EXERCISE:
From the data that follows, print exactly the lines starting at the one containing "Lemma length_testbits n" and ending at the one containing "cbn [app bools_value"; include both of them and nothing more.

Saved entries
Lemma bools_value_range l : (0 <= bools_value l < 2 ^ Z.of_nat (length l))%Z.
Proof.
  induction l as [|b l IH]; [cbn; lia|]. cbn [bools_value foldr length]. fold (bools_value l).
  rewrite Nat2Z.inj_succ, Z.pow_succ_r by lia. destruct b; cbn [Z.b2z]; lia.
Qed.

Lemma bools_value_inj l l' : length l = length l' -> bools_value l = bools_value l' -> l = l'.
Proof.
  revert l'. induction l as [|b l IH]; intros [|b' l'] Hl Hv; try done.
  cbn [bools_value foldr] in Hv. fold (bools_value l) (bools_value l') in Hv. injection Hl as Hl.
  assert (b = b') as -> by (destruct b, b'; cbn [Z.b2z] in Hv; done || lia). f_equal. apply IH; [done|lia].
Qed.

Lemma bits_value_bools l : bits_value (bit_scalar <$> l) = scalar (bools_value l).
Proof.
  induction l as [|b l IH]; [done|]. unfold bits_value in *. cbn [fmap list_fmap foldr]. rewrite IH.
  cbn [bools_value foldr]. fold (bools_value l). rewrite bit_scalar_Z, Zmod.of_Z_add, Zmod.of_Z_mul. ring.
Qed.

Lemma length_testbits n z : length (testbits n z) = n.
Proof. unfold testbits. by rewrite length_fmap, length_seq. Qed.

Lemma bools_value_app l l' :
  bools_value (l ++ l') = (bools_value l + 2 ^ Z.of_nat (length l) * bools_value l')%Z.
Proof.
  induction l as [|b l IH]; [change (2 ^ Z.of_nat (length (@nil bool)))%Z with 1%Z; cbn [app]; change (bools_value []) with 0%Z; lia|].
  cbn [app bools_value foldr length]. fold (bools_value (l ++ l')) (bools_value l).
  rewrite IH, Nat2Z.inj_succ, Z.pow_succ_r by lia. lia.
Qed.

Lemma bools_value_testbits n z : bools_value (testbits n z) = (z mod 2 ^ Z.of_nat n)%Z.
Proof.
  induction n as [|n IH]; [cbn; by rewrite Z.mod_1_r|].
  unfold testbits in *. rewrite seq_S, fmap_app, bools_value_app, IH, length_fmap, length_seq, Nat.add_0_l.
  cbn [fmap list_fmap bools_value foldr].
  rewrite Nat2Z.inj_succ, Z.pow_succ_r, Z.testbit_spec' by lia.
  rewrite (Z.mul_comm 2 (2 ^ _)), Z.rem_mul_r by lia. by rewrite Z.mul_0_r, Z.add_0_r.
Qed.

Lemma testbits_take n m z : (n <= m)%nat -> take n (testbits m z) = testbits n z.
Proof. intros H. unfold testbits. by rewrite <- fmap_take, take_seq, Nat.min_l. Qed.

Lemma scalar_bits_bools a : Field.scalar_to_bits_le a = bit_scalar <$> testbits 256 (Zmod.to_Z a).
Proof. rewrite scalar_to_bits_le_spec. unfold testbits. by rewrite <- list_fmap_compose. Qed.

Section gadgets.
  Context `{L : MpcLaws}.

(** Shares of bits *)
Definition shares (l : list AuthenticatedScalar) (bs : list bool) : Prop := reveal <$> l = bit_scalar <$> bs.

Lemma shares_length l bs : shares l bs -> length l = length bs.
Proof. intros H. apply (f_equal length) in H. by rewrite !length_fmap in H. Qed.

Lemma computes_from_bits bits :
  bits <> [] -> computes (scalar_from_bits_le bits) (fun r => reveal r = bits_value (reveal <$> bits)).
Proof.
  intros Hne. unfold scalar_from_bits_le. assert (Hb : bits = rev (rev bits)) by by rewrite rev_involutive.
  destruct (rev bits) as [|x rest]; [done|]. subst bits. apply computes_ret. clear Hne.
  enough (forall x, reveal (foldl (fun result bit => sc_add (sc_scale (scalar 2) result) bit) x rest) =
    bits_value (reveal <$> rev rest) + scalar (2 ^ Z.of_nat (length rest)) * reveal x) as H.
  { rewrite H. cbn [rev]. rewrite fmap_app, bits_value_app, length_fmap, length_rev. f_equal. f_equal.
    unfold bits_value. cbn [fmap list_fmap foldr]. ring. }
  induction rest as [|y rest IH]; intros z.
  - cbn [foldl rev length fmap list_fmap]. change (2 ^ Z.of_nat 0)%Z with 1%Z. change (bits_value []) with (0 : Scalar). ring.
  - cbn [foldl rev length]. rewrite IH, reveal_add, reveal_scale, fmap_app, bits_value_app, length_fmap, length_rev.
    rewrite Nat2Z.inj_succ, Z.pow_succ_r, Zmod.of_Z_mul by lia. unfold bits_value. cbn [fmap list_fmap foldr]. ring.
Qed.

ANSWER TO THIS EXERCISE:
Lemma length_testbits n z : length (testbits n z) = n.
Proof. unfold testbits. by rewrite length_fmap, length_seq. Qed.

Lemma bools_value_app l l' :
  bools_value (l ++ l') = (bools_value l + 2 ^ Z.of_nat (length l) * bools_value l')%Z.
Proof.
  induction l as [|b l IH]; [change (2 ^ Z.of_nat (length (@nil bool)))%Z with 1%Z; cbn [app]; change (bools_value []) with 0%Z; lia|].
  cbn [app bools_value foldr length]. fold (bools_value (l ++ l')) (bools_value l).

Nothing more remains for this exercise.